| Supplied records |

(** X3.  [suitableMethods] panics exactly when the method set of the type
    holds an exported method with fewer than three inputs (the receiver
    and at most one argument); the panic is the index error of
    [mtype.In(2)].  No other method makes it panic: [Out(0)] is reached
    only after [NumOut] was found to be 1. *)
Theorem suitableMethods_panics_iff methodSet Upper argType typ reportErr r :
  suitableMethods methodSet Upper argType typ reportErr = Panic r
  ↔ r = "index out of range"
    ∧ ∃ m, m ∈ methodSet typ ∧ reflect.MPkgPath m = ""
           ∧ (reflect.NumIn (reflect.MType m) <= 2)%nat.
Proof.
  unfold suitableMethods.
  destruct (decide (Exists (λ m, short_exported m = true) (methodSet typ)))
    as [Hex|Hnex].
  - rewrite (suitableMethods_loop_panics Upper argType _ ∅ Hex). split.
    + intros [= <-]. split; [done|].
      apply Exists_exists in Hex as (m & Hin & Hs). exists m.
      unfold short_exported in Hs. apply andb_true_iff in Hs as [H1 H2].
      apply bool_decide_eq_true in H1. apply Nat.leb_le in H2. done.
    + by intros [-> _].
  - assert (Hall : Forall (λ m, short_exported m = false) (methodSet typ)).
    { apply Forall_forall. intros m Hin.
      destruct (short_exported m) eqn:Hs; [|done].
      exfalso. apply Hnex. apply Exists_exists. eauto. }
    destruct (suitableMethods_loop_done Upper argType _ ∅ Hall) as (res & -> & _).
    split; [done|]. intros [_ (m & Hin & Hexp & Hn)]. exfalso. apply Hnex.
    apply Exists_exists. exists m. split; [done|]. unfold short_exported.
    rewrite bool_decide_eq_true_2 by done. by apply Nat.leb_le.
Qed.

Lemma suitableMethods_panics_iff_witness :
  suitableMethods sample_methodSet2 sample_Upper intT pingerT true
  = Panic "index out of range".
Proof.
  apply (proj2 (suitableMethods_panics_iff sample_methodSet2 sample_Upper intT
                  pingerT true "index out of range")).
  split; [reflexivity|]. exists Ping_method.
  split; [|split; [reflexivity|unfold reflect.NumIn; simpl; lia]].
  apply elem_of_cons. right. apply elem_of_cons. by left.
Defined.
(** * kmod-modinfo: the metadata aggregation and rendering engine

    A shallow embedding of [tools/kmod-modinfo.c]: [add_param], [modinfo_do],
    [modinfo_path_do], [modinfo_alias_do], [help] and [main] (its option
    loop, the directory it builds and its module loop), followed by the
    properties of the report they print.

    Conventions of the embedding.
    - A C string is a [string]; [strcmp (a, b) == 0] is [String.eqb a b].
      A pointer into a string is the text from that position on.
    - [int] lengths are kept in [Z]; they are lengths of modinfo strings and
      stay below [INT_MAX].
    - [stdout] and [stderr] are two byte streams of the [world]; [printf]
      appends to the first and the [LOG] macro to the second.
    - libkmod and libc are outside this file of the repository: a module is
      the record of what libkmod answers about it, a context is the record of
      what the lookups answer, and [malloc] and [strerror] are oracles. Each
      libkmod call that resolves a module or retrieves its metadata is
      noted in the [calls] trace of the world. [getopt_long] is outside too:
      its answers are an input, and what it writes itself is not modelled.
    - The linked list of [struct param] is a [list] with the head first;
      [free], the unref calls and [kmod_module_info_free_list] change
      nothing that the world records. *)

From Stdlib Require Import String Ascii List ZArith Lia Bool.
Import ListNotations.

Local Open Scope string_scope.
Local Open Scope Z_scope.

(** ** Characters and strings of the C side *)

Definition NUL : ascii := ascii_of_nat 0.
Definition newline : ascii := ascii_of_nat 10.
Definition dquote : ascii := ascii_of_nat 34.
Definition colon_char : ascii := ascii_of_nat 58.

Definition str1 (c : ascii) : string := String c EmptyString.

(** [strlen (s)] *)
Definition strlen (s : string) : Z := Z.of_nat (String.length s).

(** [strcmp (a, b) == 0] *)
Definition streq (a b : string) : bool := String.eqb a b.

(** [strchr (s, c)] for a character [c] other than NUL: the offset of the
    first [c] in [s], [None] for the NULL pointer. *)
Fixpoint strchr (s : string) (c : ascii) : option nat :=
  match s with
  | EmptyString => None
  | String a s' =>
      if Ascii.eqb a c then Some 0%nat
      else match strchr s' c with
           | Some i => Some (S i)
           | None => None
           end
  end.

(** The first [n] bytes of [s]. *)
Fixpoint take (n : nat) (s : string) : string :=
  match n, s with
  | O, _ => EmptyString
  | S _, EmptyString => EmptyString
  | S n', String a s' => String a (take n' s')
  end.

(** The pointer [s + n]. *)
Fixpoint advance (n : nat) (s : string) : string :=
  match n, s with
  | O, _ => s
  | S _, EmptyString => EmptyString
  | S n', String _ s' => advance n' s'
  end.

(** [memcmp (a, b, n) == 0] *)
Definition memcmp_eq (a b : string) (n : Z) : bool :=
  String.eqb (take (Z.to_nat n) a) (take (Z.to_nat n) b).

Fixpoint spaces (n : nat) : string :=
  match n with
  | O => EmptyString
  | S n' => String " " (spaces n')
  end.

(** printf's [%-Ns]: [s] left-justified in a field of [w] columns. *)
Definition pad_right (w : nat) (s : string) : string :=
  s ++ spaces (w - String.length s).

(** printf's [%-*s] with the width argument [w]; a negative width argument
    is taken as the [-] flag followed by the positive width. *)
Definition pad_right_star (w : Z) (s : string) : string :=
  pad_right (Z.abs_nat w) s.
(** * chatapi-single: the event-stream decoder, the deadline wrapper and the
      message exchange of [src/chatgpt/index.js], embedded in Rocq.

    Text is a list of code units ([list ascii]; every code unit the decoder
    tests for is below 256), positions and lengths are [Z] exactly as the
    JavaScript source computes them (they do become negative there), and a
    callback that is invoked synchronously is modelled by the list of the
    values it receives, in order. *)

From Stdlib Require Import ZArith QArith List Ascii String Bool Lia DecimalString.
From stdpp Require Import base gmap strings.
Import ListNotations.
Local Open Scope Z_scope.

(** ** JavaScript string primitives used by the source *)

Definition str (s : string) : list ascii := list_ascii_of_string s.

Definition LF : ascii := "010"%char.
Definition CR : ascii := "013"%char.
Definition NUL : ascii := "000"%char.
Definition COLON : ascii := ":"%char.
Definition SPACE : ascii := " "%char.

(** [s[i]]: [None] stands for [undefined]. *)
Definition js_index {A} (s : list A) (i : Z) : option A :=
  if i <? 0 then None else nth_error s (Z.to_nat i).

(** [s.slice(start, end)] with the clamping of negative and large
    arguments that ECMAScript prescribes. *)
Definition js_slice {A} (s : list A) (start end_ : Z) : list A :=
  let len := Z.of_nat (length s) in
  let from := if start <? 0 then Z.max (len + start) 0 else Z.min start len in
  let to := if end_ <? 0 then Z.max (len + end_) 0 else Z.min end_ len in
  firstn (Z.to_nat (to - from)) (skipn (Z.to_nat from) s).

(** [s.slice(start)]. *)
Definition js_slice_from {A} (s : list A) (start : Z) : list A :=
  js_slice s start (Z.of_nat (length s)).

Definition text_eqb (a b : list ascii) : bool :=
  bool_decide (a = b).

(** [value.includes(c)] for a one-character needle. *)
Definition includes (s : list ascii) (c : ascii) : bool :=
  existsb (Ascii.eqb c) s.

(** [parseInt(value, 10)]: leading white space is skipped, one sign is
    read, then the longest run of decimal digits; [None] stands for [NaN]
    (no digit).  The result is the mathematical integer, which is the
    JavaScript number whenever it is below 2^53 in magnitude; beyond that
    [parseInt] rounds to a double, and it keeps the sign of a zero. *)
Definition isStrWhiteSpace (c : ascii) : bool :=
  let n := nat_of_ascii c in
  existsb (Nat.eqb n) [9; 10; 11; 12; 13; 32; 160]%nat.

Fixpoint trimStart (s : list ascii) : list ascii :=
  match s with
  | c :: s' => if isStrWhiteSpace c then trimStart s' else s
  | [] => []
  end.

Definition digitValue (c : ascii) : option Z :=
  let n := Z.of_nat (nat_of_ascii c) in
  if (48 <=? n) && (n <=? 57) then Some (n - 48) else None.

Fixpoint readDigits (s : list ascii) (acc : option Z) : option Z :=
  match s with
  | c :: s' =>
      match digitValue c with
      | Some d => readDigits s' (Some (10 * default 0 acc + d))
      | None => acc
      end
  | [] => acc
  end.

Definition parseInt10 (value : list ascii) : option Z :=
  match trimStart value with
  | c :: s' =>
      if Ascii.eqb c "-" then Z.opp <$> readDigits s' None
      else if Ascii.eqb c "+" then readDigits s' None
      else readDigits (c :: s') None
  | [] => None
  end.

(** ** The event-stream decoder: [createParser2] *)

Module Decoder.

(** What [onParse] receives. *)
Inductive ParsedEvent :=
| Event (id : option (list ascii)) (event : option (list ascii)) (data : list ascii)
| ReconnectInterval (value : Z).

(** The variables closed over by [feed], [reset] and
    [parseEventStreamLine]. *)
Record Parser := mkParser {
  isFirstChunk : bool;
  buffer : list ascii;
  startingPosition : Z;
  startingFieldLength : Z;
  eventId : option (list ascii);
  eventName : option (list ascii);
  data : list ascii }.

Definition BOM : list nat := [239; 187; 191]%nat.

Definition reset : Parser :=
  {| isFirstChunk := true; buffer := []; startingPosition := 0;
     startingFieldLength := -1; eventId := None; eventName := None;
     data := [] |}.

(** [createParser2(onParse)] calls [reset()] and returns [{feed, reset}]. *)
Definition createParser2 : Parser := reset.

(** [BOM.every((charCode, index) => buffer.charCodeAt(index) === charCode)] *)
Definition hasBom (buffer : list ascii) : bool :=
  forallb (fun '(index, charCode) =>
             match nth_error buffer index with
             | Some c => Nat.eqb (nat_of_ascii c) charCode
             | None => false
             end)
          (combine (seq 0 (length BOM)) BOM).

(** [eventName || void 0]: the empty name is reported as absent. *)
Definition orUndefined (name : option (list ascii)) : option (list ascii) :=
  match name with
  | Some [] => None
  | other => other
  end.

(** The blank-line branch of [parseEventStreamLine]. *)
Definition dispatchEvent (p : Parser) : Parser * list ParsedEvent :=
  if 0 <? Z.of_nat (length (data p)) then
    (mkParser (isFirstChunk p) (buffer p) (startingPosition p)
       (startingFieldLength p) None None [],
     [Event (eventId p) (orUndefined (eventName p)) (js_slice (data p) 0 (-1))])
  else
    (mkParser (isFirstChunk p) (buffer p) (startingPosition p)
       (startingFieldLength p) (eventId p) None (data p), []).

(** The chain of tests on [field] that ends [parseEventStreamLine]. *)
Definition applyField (p : Parser) (field value : list ascii)
    : Parser * list ParsedEvent :=
  if text_eqb field (str "data") then
    (mkParser (isFirstChunk p) (buffer p) (startingPosition p)
       (startingFieldLength p) (eventId p) (eventName p)
       (data p ++ value ++ [LF]), [])
  else if text_eqb field (str "event") then
    (mkParser (isFirstChunk p) (buffer p) (startingPosition p)
       (startingFieldLength p) (eventId p) (Some value) (data p), [])
  else if text_eqb field (str "id") && negb (includes value NUL) then
    (mkParser (isFirstChunk p) (buffer p) (startingPosition p)
       (startingFieldLength p) (Some value) (eventName p) (data p), [])
  else if text_eqb field (str "retry") then
    match parseInt10 value with
    | Some retry => (p, [ReconnectInterval retry])
    | None => (p, [])
    end
  else (p, []).

Definition parseEventStreamLine (p : Parser) (lineBuffer : list ascii)
    (index fieldLength lineLength : Z) : Parser * list ParsedEvent :=
  if lineLength =? 0 then dispatchEvent p
  else
    let noValue := fieldLength <? 0 in
    let field :=
      js_slice lineBuffer index (index + (if noValue then lineLength else fieldLength)) in
    let step :=
      if noValue then lineLength
      else match js_index lineBuffer (index + fieldLength + 1) with
           | Some c => if Ascii.eqb c SPACE then fieldLength + 2 else fieldLength + 1
           | None => fieldLength + 1
           end in
    let position := index + step in
    let valueLength := lineLength - step in
    let value := js_slice lineBuffer position (position + valueLength) in
    applyField p field value.

(** The inner [for] loop of [feed]: [rest] is the buffer from [index] on.
    The loop runs while [lineLength < 0 && index < length]. *)
Fixpoint scanLine (rest : list ascii) (index position lineLength fieldLength : Z)
    (discardTrailingNewline : bool) : Z * Z * bool :=
  if lineLength <? 0 then
    match rest with
    | [] => (lineLength, fieldLength, discardTrailingNewline)
    | character :: rest' =>
        if Ascii.eqb character COLON && (fieldLength <? 0) then
          scanLine rest' (index + 1) position lineLength (index - position)
            discardTrailingNewline
        else if Ascii.eqb character CR then
          scanLine rest' (index + 1) position (index - position) fieldLength true
        else if Ascii.eqb character LF then
          scanLine rest' (index + 1) position (index - position) fieldLength
            discardTrailingNewline
        else
          scanLine rest' (index + 1) position lineLength fieldLength
            discardTrailingNewline
    end
  else (lineLength, fieldLength, discardTrailingNewline).

Definition setScanStart (p : Parser) (sp sfl : Z) : Parser :=
  mkParser (isFirstChunk p) (buffer p) sp sfl (eventId p) (eventName p) (data p).

(** The [while (position < length)] loop of [feed].  Every turn that does
    not [break] moves [position] forward by at least one, so [fuel] bounds
    the number of turns; [None] is returned only when it runs out. *)
Fixpoint feedLoop (fuel : nat) (buf : list ascii) (p : Parser) (position : Z)
    (discardTrailingNewline : bool) : option (Parser * Z * list ParsedEvent) :=
  if position <? Z.of_nat (length buf) then
    match fuel with
    | O => None
    | S fuel' =>
        let position1 :=
          if discardTrailingNewline then
            match js_index buf position with
            | Some c => if Ascii.eqb c LF then position + 1 else position
            | None => position
            end
          else position in
        let '(lineLength, fieldLength, discard') :=
          scanLine (skipn (Z.to_nat (startingPosition p)) buf)
            (startingPosition p) position1 (-1) (startingFieldLength p) false in
        if lineLength <? 0 then
          Some (setScanStart p (Z.of_nat (length buf) - position1) fieldLength,
                position1, [])
        else
          let '(p', out) :=
            parseEventStreamLine (setScanStart p 0 (-1)) buf position1
              fieldLength lineLength in
          match feedLoop fuel' buf p' (position1 + lineLength + 1) discard' with
          | Some (p'', position', out') => Some (p'', position', out ++ out')
          | None => None
          end
    end
  else Some (p, position, []).

Definition setBuffer (p : Parser) (b : list ascii) : Parser :=
  mkParser false b (startingPosition p) (startingFieldLength p)
    (eventId p) (eventName p) (data p).

(** The buffer [feed] scans: the pending tail, the chunk and, on the first
    chunk only, the byte-order mark removed. *)
Definition feedBuffer (p : Parser) (chunk : list ascii) : list ascii :=
  let buffer1 := match buffer p with [] => chunk | _ => buffer p ++ chunk end in
  if isFirstChunk p && hasBom buffer1
  then js_slice_from buffer1 (Z.of_nat (length BOM)) else buffer1.

Definition feedFuel (fuel : nat) (p : Parser) (chunk : list ascii)
    : option (Parser * list ParsedEvent) :=
  let buffer2 := feedBuffer p chunk in
  let len := Z.of_nat (length buffer2) in
  match feedLoop fuel buffer2 (setBuffer p buffer2) 0 false with
  | Some (p', position, out) =>
      let buffer3 :=
        if position =? len then []
        else if 0 <? position then js_slice_from buffer2 position
        else buffer2 in
      Some (setBuffer p' buffer3, out)
  | None => None
  end.

(** [feed(chunk)]: the loop is given one turn per character of the buffer
    and one more, which it never exhausts ([feedFuel_total] below), so the
    default is never taken. *)
Definition feed (p : Parser) (chunk : list ascii) : Parser * list ParsedEvent :=
  default (p, []) (feedFuel (S (length (feedBuffer p chunk))) p chunk).

(** Successive calls of [feed] on one parser; the events of all calls in
    the order [onParse] received them. *)
Fixpoint feedAll (p : Parser) (chunks : list (list ascii))
    : Parser * list ParsedEvent :=
  match chunks with
  | [] => (p, [])
  | chunk :: chunks' =>
      let '(p', out) := feed p chunk in
      let '(p'', out') := feedAll p' chunks' in
      (p'', out ++ out')
  end.

(** The events a fresh decoder emits for a sequence of chunks. *)
Definition decode (chunks : list (list ascii)) : list ParsedEvent :=
  snd (feedAll createParser2 chunks).

(** *** A line-by-line reading of the text, used to state what [feed]
    computes when no carriage return occurs

    [colonIndex line] is the offset of the first colon of a line,
    [splitField] the field name and the value with one leading space
    removed, [dispatchLine] what a complete line does to the pending
    event, and [runText] reads a text character by character, dispatching
    at every line feed and keeping the unfinished line in [pending]. *)
Fixpoint colonIndex (line : list ascii) : option Z :=
  match line with
  | [] => None
  | c :: l => if Ascii.eqb c COLON then Some 0 else Z.succ <$> colonIndex l
  end.

Definition splitField (line : list ascii) : list ascii * list ascii :=
  match colonIndex line with
  | None => (line, [])
  | Some j =>
      (firstn (Z.to_nat j) line,
       match skipn (Z.to_nat (j + 1)) line with
       | c :: v => if Ascii.eqb c SPACE then v else c :: v
       | [] => []
       end)
  end.

Definition dispatchLine (p : Parser) (line : list ascii)
    : Parser * list ParsedEvent :=
  match line with
  | [] => dispatchEvent p
  | _ => applyField p (fst (splitField line)) (snd (splitField line))
  end.

Fixpoint runText (p : Parser) (pending text : list ascii)
    : Parser * list ascii * list ParsedEvent :=
  match text with
  | [] => (p, pending, [])
  | c :: text' =>
      if Ascii.eqb c LF then
        let '(p', out) := dispatchLine p pending in
        let '(r, out') := runText p' [] text' in
        (r, out ++ out')
      else runText p (pending ++ [c]) text'
  end.

(** A parser with its scanning variables replaced and its pending event
    kept. *)
Definition withFrame (p : Parser) (first : bool) (buf : list ascii) (sp sfl : Z)
    : Parser :=
  mkParser first buf sp sfl (eventId p) (eventName p) (data p).

Definition noCR (text : list ascii) : Prop := Forall (fun c => c <> CR) text.
Definition noLF (text : list ascii) : Prop := Forall (fun c => c <> LF) text.

(** [fieldLength] agrees with the colon of the part of the line scanned
    so far: equal to its offset, or negative when there is none. *)
Definition fieldLengthOk (fieldLength : Z) (scanned : list ascii) : Prop :=
  match colonIndex scanned with
  | Some j => fieldLength = j
  | None => fieldLength < 0
  end.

| The task |
Looking at the records above, work out how many lines include the word "left", then give that number by itself.

| Exercise result |
2